After its construction in 1967, Lađevci Airbase, then often known as Obrva Airfield after the nearby village of Obrva, first hosted the 235th Fighter-Bomber Squadron of the Yugoslav Air Force. In 1992, due to the breakup of Yugoslavia, the airbase became more active when the 241st Fighter-Bomber Aviation Squadron, part of the 98th Fighter-Bomber Aviation Regiment equipped with J-22 Orao attack aircraft was fully transferred to Lađevci Air Base from their former home at the Skopski Petrovec Airbase in North Macedonia. From then on, the airport became home to several more units of the Air Force of Serbia and Montenegro, such as the 353rd Reconnaissance Aviation Squadron equipped with IJ-22 Orao reconnaissance aircraft and the 240th Fighter-Bomber Squadron from Mostar.

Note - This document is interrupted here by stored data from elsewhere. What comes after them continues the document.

(* ===== verification/NetSpec.v ===== *)
(** * What a Network promises: an abstract machine

    A Network as its users see it: listeners with their queues, dials in
    progress, and connections, each two byte streams and the state of its two
    ends. There is no listener table, no reset registry, no ordinal and no seed,
    no timer and no wakeup, no draw and no trace here; what the faults do to a
    write is a choice within the settings. [spec_step] carries as its label what
    a caller sees. *)
From S2P Require Import Prelude GoRuntime Errors Float64 Rand Partition PipeState Faults Pipe PipeInv Options Conn NetIP Addr Addressing Listener.

(** An end of a connection: its connection and its side. *)
Abbreviation endRef := (nat * connSide)%type.

(** ** The state *)

Record specEnd : Type := mkSpecEnd {
  se_network : string;
  se_local : addr;
  se_remote : addr;
  se_closed : bool;
  se_reset : bool;
  se_readBy : Time;      (** the read deadline; zero for none *)
  se_writeBy : Time;
  se_out : byteStream    (** what it writes *)
}.

Record specConn : Type := mkSpecConn {
  sc_pair : pairKey;
  sc_dialer : specEnd;
  sc_acceptor : specEnd
}.

Record specListener : Type := mkSpecListener {
  sl_addr : addr;
  sl_cap : Z;
  sl_open : bool;
  sl_queue : list endRef
}.

(** How far a dial has come. *)
Inductive dialPhase : Type :=
| Dialing
| Kept (id : nat)             (** a place in the queue of listener [id] is kept for it *)
| Made (id i : nat)               (** and connection [i] is made *)
| TurnedAway (i : nat)            (** the listener closed before the connection was queued *)
| Joined (i : nat)
| GivenUp
| GivenUpHolding (id : nat).       (** failed, with the place kept for good *)

Record specDial : Type := mkSpecDial {
  sd_ctx : context;
  sd_network : string;
  sd_addr : string;
  sd_phase : dialPhase
}.

Record netSpec : Type := mkNetSpec {
  ns_listeners : list specListener;
  ns_dials : list specDial;
  ns_conns : list specConn;
  ns_cut : gset pairKey;
  ns_faults : faultConfig;
  ns_book : addrBook;        (** which peer a name stands for, and the peers' addresses *)
  ns_bound : Z
}.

During the 1999 NATO bombing of Yugoslavia, the airport and runway were badly damaged.

===Civilian conversion efforts===
Plans for converting the airbase to a civilian airport have been around since 2001, but it took until 2008 for the first step towards doing so to be taken, when plans were presented for the construction of a new control tower to replace the one destroyed in the NATO bombings in 1999.

On October 5, 2011, a Jat Airways ATR 72-202 carrying then-president Boris Tadić along with other government officials for a media briefing regarding the recovery effort from the 2010 Kraljevo earthquake touched down at Morava Airport, making it the first airliner to do so. Tadić toured the newly built control tower and the new terminal building, the construction of which had begun several months earlier.

In April 2012, Jat Airways announced plans to introduce regular flights between Kraljevo and Istanbul, with the terminal building expected to be fully completed in the coming months. According to EX-YU Aviation News, part of the Raška District, in which Kraljevo is located, has close historical ties with Turkey and a portion of the local population is expected to use this airport, instead of Pristina, for future flights to Istanbul. While the construction was completed on schedule, the service never materialised due to the airport's failure to obtain an operating license for the terminal on time.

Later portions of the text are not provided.